Something remarkably similar happened in 1914. Austria-Hungary was a
shaky empire of restless ethnic minorities ruled by a German-speaking
elite in Vienna. Nearly half the population was Slavic, including many
Serbs. As a result, the imperial rulers in Vienna felt threatened by
the very existence on their border of the independent nation of Serbia,
small though it was. They were determined to invade it, possibly
partition it, and so stamp out pan-Slavic and Serb nationalism once and
for all.
They drew up detailed invasion plans. Then, most conveniently, Archduke
Franz Ferdinand of Austria-Hungary, the Emperor's nephew and heir to
the throne, was assassinated while on a visit to the provincial city of
Sarajevo. Like the White House after 9/11, the imperial palace in
Vienna promptly began an eager search for a connection to the Serbian
government. Frustratingly, however, the Archduke had been killed on
Austro-Hungarian soil by Gavrilo Princip, an Austro-Hungarian citizen.

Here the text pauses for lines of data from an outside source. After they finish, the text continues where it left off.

Definition aset l i x : option (list A) :=
    if (0 <=? i) && (i <? Z.of_nat (length l)) then Some (<[Z.to_nat i := x]> l) else None.

  (** The value an in-range [aset] writes. *)
Definition aput l i x : list A := <[Z.to_nat i := x]> l.

Lemma aset_inv l i x l' :
    aset l i x = Some l' → 0 ≤ i < Z.of_nat (length l) ∧ l' = aput l i x.
Proof. unfold aset. case_match eqn:E; naive_solver lia. Qed.

Lemma aset_some l i x :
    0 ≤ i < Z.of_nat (length l) → aset l i x = Some (aput l i x).
Proof.
    intros Hi. unfold aset.
    rewrite (proj2 (Z.leb_le _ _)), (proj2 (Z.ltb_lt _ _)) by lia. done.
  Qed.

Lemma length_aput l i x : length (aput l i x) = length l.
Proof. apply length_insert. Qed.

Lemma aget_some l i : 0 ≤ i < Z.of_nat (length l) → ∃ x, aget l i = Some x.
Proof.
    intros Hi. unfold aget. rewrite (proj2 (Z.leb_le _ _)) by lia.
    apply lookup_lt_is_Some_2. lia.
  Qed.

Lemma aget_inv l i x : aget l i = Some x → 0 ≤ i < Z.of_nat (length l).
Proof.
    unfold aget. case_match eqn:E; [|done].
    intros H%lookup_lt_Some. lia.
  Qed.

Lemma aget_aput_eq l i x : 0 ≤ i < Z.of_nat (length l) → aget (aput l i x) i = Some x.
Proof.
    intros Hi. unfold aget, aput. rewrite (proj2 (Z.leb_le _ _)) by lia.
    apply list_lookup_insert_eq. lia.
  Qed.

Lemma aget_aput_ne l i j x : 0 ≤ i → i ≠ j → aget (aput l i x) j = aget l j.
Proof.
    intros Hi Hne. unfold aget, aput. case_match eqn:E; [|done].
    apply list_lookup_insert_ne. lia.
  Qed.

Lemma aget_nat l i : 0 ≤ i → aget l i = l !! Z.to_nat i.
Proof. intros. unfold aget. by rewrite (proj2 (Z.leb_le _ _)) by lia. Qed.

Lemma aget_of_nat l (n : nat) : aget l (Z.of_nat n) = l !! n.
Proof. rewrite aget_nat by lia. by rewrite Nat2Z.id. Qed.

Lemma aput_id l i x : aget l i = Some x → aput l i x = l.
Proof.
    intros H. pose proof (aget_inv _ _ _ H). rewrite aget_nat in H by lia.
    by apply list_insert_id.
  Qed.

Lemma aget_replicate n x i : 0 ≤ i < Z.of_nat n → aget (replicate n x) i = Some x.
Proof. intros. rewrite aget_nat by lia. apply lookup_replicate_2. lia. Qed.
End arrays.

(** Arrays that agree on every index are equal. *)
Lemma arr_ext {A} (l1 l2 : list A) :
  length l1 = length l2 →
  (∀ i, 0 ≤ i < Z.of_nat (length l1) → aget l1 i = aget l2 i) → l1 = l2.
Proof.
  intros Hlen H. apply list_eq. intros i.
  destruct (decide (i < length l1)%nat) as [Hi|Hi].
  - specialize (H (Z.of_nat i)). rewrite !aget_of_nat in H. apply H. lia.
  - rewrite !lookup_ge_None_2 by lia. done.
Qed.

The assassin, an ethnic Serb, had indeed had help from a shadowy secret
organization of Serb nationalists, but no connection to the government
of Serbia was ever proved. No matter. Austria-Hungary declared war on
Serbia anyway. Other countries quickly jumped in on both sides, and a
conflagration began that remade the world.
Part of that remaking, ironically, was the post-war cobbling together
of three provinces of the defeated Ottoman Empire into what was first a
British protectorate and then, after 1932, independent Iraq.
There is a final resemblance between the present bloodshed there and
the First World War. Both conflicts were fought for a curiously
shifting set of noble-sounding goals. With Iraq, the Bush
administration has tried on for size finding weapons of mass
destruction, liberating the Iraqis, combating Islamist terrorism, and
installing democracy in the Arab world. In the First World War, the
Allies initially talked of coming to the defense of innocent, invaded
little Belgium, then of defeating German militarism and defending the
British and French way of life. Once Woodrow Wilson brought the United
States into the conflict, he spoke of "the war to end all wars."
It didn't. The humiliation of the losers and the catastrophic loss of
life on both sides did nothing to end all wars and much to light the
fuses of later ones — especially the Russian Civil War and the Second
World War. The longer the war in Iraq goes on, and the more American
troops are planted by Big Pushes in a highly combustible part of the
world, the more we will continue to stoke a widespread humiliation and
anger whose consequences are already guaranteed to haunt us for decades
to come.
Adam Hochschild is the San Francisco-based author of six books include Bury the Chains: Prophets and Rebels in the Fight to Free an Empire's Slaves, a finalist for the National Book Award, and King Leopold's Ghost. He is writing a book on the First World War.